Корни застонали под ногой. Айсэт теряла равновесие, перепрыгивая с петель на изгибы. Она больше не мышонок, детская считалка не помогла. Ноги отяжелели, то и дело цеплялись за узлы корневищ. Руки болтались плетьми, шея гудела. Позади не осталось ничего, кроме корней и ветвей. Впереди раскрывалась широкая прогалина в стволе исполинского дуба. Деревья связывали все в мире, в привычном для Айсэт и в неверном, запутанном мире, что открылся в пещере. Через деревья разговаривали с людьми боги и предки. Голосом листвы общалась природа. И когда не хватало сил или мудрости, люди приходили к деревьям. Им приносили подношения, в их корнях хоронили старейшин, под ветвями просили благословения для новорожденных. Айсэт видела и людей, пораженных небесным огнем. Их тоже, совсем как деревья, считали отмеченными высшей благодатью, избранными, особенно если они мгновенно умирали. Смерть в подобном случае оборачивалась честью, местом подле богов. Их связывали вместе – отмеченных молнией, – людей подвешивали на ветвях раненого дерева, чтобы две силы и две мудрости объединились и защищали народ от бед и невзгод. Такие избранники походили на деревья еще и потому, что путь молнии по их телу напоминал силуэт корней, ствола и ветвей – большие или маленькие, они расцветали под кожей, красные, пока жизнь еще теплилась в человеке, темно-синие, когда смерть приносила избавление.

Что можно испросить у умирающего человека? Какую силу почерпнуть у искореженного великана?

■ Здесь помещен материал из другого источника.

Lemma build_phase a : forall fuel l, fits l -> (0 < length l)%nat -> (a <= length l)%nat -> heap l a (length l) -> (a + length l <= fuel)%nat ->
  exists l', sort_loop cmp size fuel l (ix (length l)) (ix a) = Some l' /\ l' ≡ₚ l /\ placed l' 1.
Proof using Hs total trans.
  induction a as [|a IH]; intros fuel l F Hl Ha Hp Hf; [apply sort_phase; [exact F|lia|exact Hp|intros i j ? ?; lia|lia]|].
  destruct fuel as [|fuel]; [lia|]; cbn [sort_loop]; replace (ix (S a) =? 0) with false by (symmetry; apply Z.eqb_neq; unfold ix; lia); cbn [negb].
  replace (ix (S a) - size) with (ix a) by (unfold ix; lia); rewrite (ix_fits l) by (trivial; lia).
  destruct (sift_spec l (length l) a F ltac:(lia) ltac:(lia) Hp) as (l1 & -> & P1 & Hp1 & _); cbn [mbind option_bind]; rewrite <- (Permutation_length P1) in *.
  destruct (IH fuel l1) as (l2 & R2 & P2 & Pl2); [unfold fits; rewrite (Permutation_length P1); exact F|lia|lia|exact Hp1|lia|].
  exists l2; split; [exact R2|split; [rewrite P2; exact P1|exact Pl2]].
Qed.

Lemma placed_sorted l : placed l 1 -> StronglySorted (fun x y => 0 <= cmp y x) l.
Proof using.
  induction l as [|x l IH]; intros Pl; constructor.
  - apply IH; intros i j Hij Hj; exact (Pl (S i) (S j) ltac:(lia) ltac:(cbn; lia)).
  - apply Forall_lookup; intros i y Hi; pose proof (lookup_lt_Some _ _ _ Hi) as Li; specialize (Pl 0%nat (S i) ltac:(lia) ltac:(cbn; lia)); unfold ge in Pl.
    change (0 <= cmp (l !!! i) x) in Pl; rewrite list_lookup_total_alt, Hi in Pl; exact Pl.
Qed.

Lemma sort_r_spec l : fits l -> exists l', sort_r cmp size l = Some l' /\ l' ≡ₚ l /\ StronglySorted (fun x y => 0 <= cmp y x) l'.
Proof using Hs total trans.
  intros F; unfold sort_r; set (a := Nat.div2 (length l)); assert (Ha : (2 * a <= length l <= 2 * a + 1)%nat) by (unfold a; pose proof (Nat.div2_odd (length l)); destruct (Nat.odd _); cbn in *; lia).
  replace (Z.of_nat (length l) / 2 * size) with (ix a) by (unfold ix, a; rewrite Nat.div2_div, Nat2Z.inj_div; reflexivity); rewrite (ix_fits l) by (trivial; lia).
  replace (ix a =? 0) with (a =? 0)%nat by (rewrite <- ix_eqb; f_equal); destruct (Nat.eqb_spec a 0) as [E|N].
  - exists l; split; [reflexivity|split; [reflexivity|]]; apply placed_sorted; intros i j ? ?; lia.
  - change (Z.of_nat (length l) * size) with (ix (length l)); rewrite (ix_fits l) by (trivial; lia).
    destruct (build_phase a (2 * length l) l F ltac:(lia) ltac:(lia)) as (l' & R & P & Pl); [|lia|].
    + intros x Hx Hpx; pose proof (proj1 (par_children (par x) x ltac:(lia)) eq_refl); lia.
    + exists l'; split; [exact R|split; [exact P|apply placed_sorted, Pl]].
Qed.
End Heap.

(** ** Binary search *)

Section Search.
Context {K A : Type} `{Inhabited A} (cmp : K -> A -> Z) (key : K) (size : Z) (Hs : 0 < size).

(** The elements are in ascending order around the key. *)
Definition ordered (l : list A) : Prop := forall i j, (i < j < length l)%nat ->
  (cmp key (l !!! i) < 0 -> cmp key (l !!! j) < 0) /\ (0 < cmp key (l !!! j) -> 0 < cmp key (l !!! i)).

Lemma bsearch_loop l : ordered l -> forall fuel base num, (base + num <= length l)%nat -> (num < fuel)%nat ->
  (forall i, (i < length l)%nat -> (i < base \/ base + num <= i)%nat -> cmp key (l !!! i) <> 0) ->
  exists r, __inline_bsearch fuel cmp key l (Z.of_nat base * size) (Z.of_nat num) size = Some r /\
    match r with
    | Some p => exists i, p = Z.of_nat i * size /\ (i < length l)%nat /\ cmp key (l !!! i) = 0
    | None => forall i, (i < length l)%nat -> cmp key (l !!! i) <> 0
    end.
Proof using Hs.
  intros O; induction fuel as [|fuel IH]; intros base num Hb Hf Out; [lia|]; cbn [__inline_bsearch].
  destruct (Z.gtb_spec (Z.of_nat num) 0) as [Hn|Hn]; [|exists None; split; [reflexivity|intros i Hi; apply Out; [exact Hi|lia]]].
  assert (Hh : Z.shiftr (Z.of_nat num) 1 = Z.of_nat (num / 2)) by (rewrite Z.shiftr_div_pow2, Nat2Z.inj_div by lia; reflexivity).
  pose proof (Nat.div_mod num 2 ltac:(lia)) as Dm; pose proof (Nat.mod_upper_bound num 2 ltac:(lia)) as Mb; set (h := (num / 2)%nat) in *.
  rewrite Hh; replace (Z.of_nat base * size + Z.of_nat h * size) with (Z.of_nat (base + h) * size) by lia; set (p := (base + h)%nat).
  assert (Ea : at_ size l (Z.of_nat p * size) = l !!! p) by (unfold at_; rewrite Z.div_mul, Nat2Z.id by lia; reflexivity); rewrite Ea.
  destruct (Z.eqb_spec (cmp key (l !!! p)) 0) as [E|N]; [exists (Some (Z.of_nat p * size)); split; [reflexivity|exists p; split; [reflexivity|split; [lia|exact E]]]|].
  destruct (Z.gtb_spec (cmp key (l !!! p)) 0) as [G|G].
  - replace (Z.of_nat p * size + size) with (Z.of_nat (p + 1) * size) by lia.
    assert (Hq : Z.shiftr (Z.of_nat num - 1) 1 = Z.of_nat ((num - 1) / 2)) by (rewrite Z.shiftr_div_pow2, Nat2Z.inj_div, Nat2Z.inj_sub by lia; reflexivity); rewrite Hq.
    pose proof (Nat.div_mod (num - 1) 2 ltac:(lia)) as Dm'; pose proof (Nat.mod_upper_bound (num - 1) 2 ltac:(lia)) as Mb'; set (q := ((num - 1) / 2)%nat) in *.
    apply IH; [lia|lia|]; intros i Hi [Li|Li]; [|apply Out; lia]; destruct (Nat.eq_dec i p) as [->|]; [exact N|].
    pose proof (proj2 (O i p ltac:(lia)) ltac:(lia)); lia.
  - apply IH; [lia|lia|]; intros i Hi [Li|Li]; [apply Out; lia|]; destruct (Nat.eq_dec i p) as [->|]; [exact N|].
    pose proof (proj1 (O p i ltac:(lia)) ltac:(lia)); lia.
Qed.

Lemma bsearch_spec l : ordered l -> exists r, bsearch cmp key l size = Some r /\
  match r with
  | Some p => exists i, p = Z.of_nat i * size /\ (i < length l)%nat /\ cmp key (l !!! i) = 0
  | None => forall i, (i < length l)%nat -> cmp key (l !!! i) <> 0
  end.
Proof using Hs. intros O; apply (bsearch_loop l O (S (length l)) 0 (length l)); [lia|lia|intros; lia]. Qed.
End Search.

(** ** Comparisons that agree on the elements *)

Section Agree.
Context {A : Type} `{Inhabited A} (cmp cmp' : A -> A -> Z) (size : Z) (P : A -> Prop).
Context (P0 : P inhabitant) (agree : forall x y, P x -> P y -> cmp x y = cmp' x y).

Lemma at_all l i : Forall P l -> P (at_ size l i).
Proof using P0.
  intros F; unfold at_; rewrite list_lookup_total_alt; destruct (l !! _) eqn:E; [exact (Forall_lookup_1 _ _ _ _ F E)|exact P0].
Qed.

Lemma swap_all l i j : Forall P l -> Forall P (swap size l i j).
Proof using P0. intros F; unfold swap; apply Forall_insert; [apply Forall_insert; [exact F|]|]; apply at_all, F. Qed.

Lemma descend_agree l n : Forall P l -> forall fuel b, descend cmp size fuel l n b = descend cmp' size fuel l n b.
Proof using P0 agree. intros F; induction fuel as [|fuel IH]; intros b; [reflexivity|]; cbn [descend]; rewrite agree by (apply at_all, F); rewrite IH; reflexivity. Qed.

Боль. Терзающую и очищающую, ненавистную и благословенную. Потому что боль – свидетельство жизни, а освобождение от нее – смерти. С каждым шагом Айсэт все больше убеждалась, что таит в себе дуб, выросший посреди озера. Отзвук боли слышался в стоне корней под ее ногами, пробирался в нее, мешал идти. А боль, что таилась внутри Айсэт, устремлялась ему навстречу. Два потока стремились друг к другу, чтобы объединиться и истечь в ил, превратиться в грязь, стать ничем. Айсэт представила, каким могло быть дерево, если бы не утратило узорные листья – нежно-зеленые по весне, солнечные ранней осенью, темно-коричневые в подбирающихся холодах. Как прятались бы в листве желуди, а дети срывали бы их для игры в мешочек ведьмы или для бус, что девочки нанизывали на длинную нить. Дерево поведало бы о жизни, к которой просыпается раз за разом после зимы. О молодых почках, о побегах, пробивающихся сквозь землю там, куда белка или птица уронили желудь. О связи между стариком-дубом и молодыми дубками, его детьми и внуками. О годах, проведенных в лесу, о людях, которые касались коры ладонями и лбами, о птицах, что вили гнезда, о жуках, что точили корни. О многих знаниях, что дает время, и воспоминаниях, что дарит настоящая жизнь.

Руку Айсэт встретило не обожженное, высохшее сердце дуба, но колеблющаяся вуаль. Легкая преграда, непроглядно-черная, но податливая. Словно в расщелине ствола кто-то натянул полог, который Айсэт предстояло откинуть.